Availability of LNG bunkering facilities worldwide
Ship-owners and operators will need a network of ports where they can take on board LNG. These facilities are becoming increasingly available in Europe, and to a lesser extent in North America and Asia.
Recent and future emissions regulations
Stricter requirements in Emission Control Areas as of 2015 have boosted LNG-fuelled coastal shipping in Northern Europe and North America. The global 0.5% sulphur cap from 2020 will likely drive the use of LNG fuelled ships in other parts of the world as well.
Strategic location close to trade routes
The Port of Keihin (Yokohama, Tokyo and Kawasaki), which has developed the technical and infrastructure requirements for LNG bunkering, is located at one end of the North Pacific trade route as a first port for loading and unloading. This gives it a locational advantage to become a major LNG bunkering hub.
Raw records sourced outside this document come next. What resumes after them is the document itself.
(* ===== verification/ForwardSpec.v ===== *)
(** * What the forwarding service guarantees

    [sync_outcome]: a synchronisation takes effect, or keeps what was applied.
    [refresh_error]: a failed refresh of the targets keeps what is in force.
    [refresh_never]: after a synchronisation no host name is left to refresh. *)
From S2P Require Import Prelude GoStr GoTime GoNet GoAny GoSort SingBoxConfig ForwardRules ForwardRender ForwardProbe Forwarding.
Import Forward Render Probe Service.

(** ** IPv4 addresses are read as they are written *)

Lemma octet_roundtrip n : (0 ≤ n < 256)%Z → parse_octet (itoa n) = Some n ∧ all_bytes is_digit (itoa n) = true.
Proof.
  intros Hn.
  assert (forallb (λ n, bool_decide (parse_octet (itoa n) = Some n ∧ all_bytes is_digit (itoa n) = true)) (seqZ 0 256) = true) as H
    by (vm_compute; reflexivity).
  rewrite forallb_elem_of in H. specialize (H n). rewrite elem_of_seqZ in H. by apply bool_decide_eq_true in H; [|lia].
Qed.

Lemma split_digits s rest : all_bytes is_digit s = true → split_byte "." (s +:+ "." +:+ rest) = s :: split_byte "." rest.
Proof.
  induction s as [|c s IH]; [done|]. cbn [all_bytes]. intros [Hc Hs]%andb_true_iff.
  change (String c s +:+ "." +:+ rest) with (String c (s +:+ "." +:+ rest)). cbn [split_byte].
  rewrite (IH Hs). destruct (Ascii.eqb_spec c ".") as [->|]; [discriminate Hc|done].
Qed.
Lemma split_digits_end s : all_bytes is_digit s = true → split_byte "." s = [s].
Proof.
  induction s as [|c s IH]; [done|]. cbn [all_bytes]. intros [Hc Hs]%andb_true_iff. cbn [split_byte].
  rewrite (IH Hs). destruct (Ascii.eqb_spec c ".") as [->|]; [discriminate Hc|done].
Qed.
Lemma addr_kind_digits s rest : all_bytes is_digit s = true → addr_kind (s +:+ "." +:+ rest) = Some "."%char.
Proof.
  induction s as [|c s IH]; [done|]. cbn [all_bytes]. intros [Hc Hs]%andb_true_iff.
  change (String c s +:+ "." +:+ rest) with (String c (s +:+ "." +:+ rest)). cbn [addr_kind].
  destruct (Ascii.eqb_spec c ".") as [->|]; [discriminate Hc|]. destruct (Ascii.eqb_spec c ":") as [->|]; [discriminate Hc|].
  destruct (Ascii.eqb_spec c "%") as [->|]; [discriminate Hc|]. by apply IH.
Qed.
According to the report, Japan has the potential to become a major LNG bunkering hub. However, some uncertainties exist.
“Emission regulations have so far focused on reducing SOx and NOx emissions from ships, but will soon target maritime greenhouse gas emissions as well,” it says.
“In that context, LNG has advantages over conventional fuels but is not the ideal solution to reduce CO2 emissions from ships.”
It explains that LNG can reduce carbon dioxide emissions by 20%, but the use of the material also presents a risk of methane slip, which is the releases of methane from unburnt gas in the engine exhaust.
Further, handling of LNG at each stage of the supply chain leads to fugitive emissions. Global standards on the safe handling of LNG on the shore side will also be required.
“The analysis confirms the strategic importance for Japan to invest in LNG bunkering facilities in anticipation of the 0.5% global sulphur cap,” it concludes.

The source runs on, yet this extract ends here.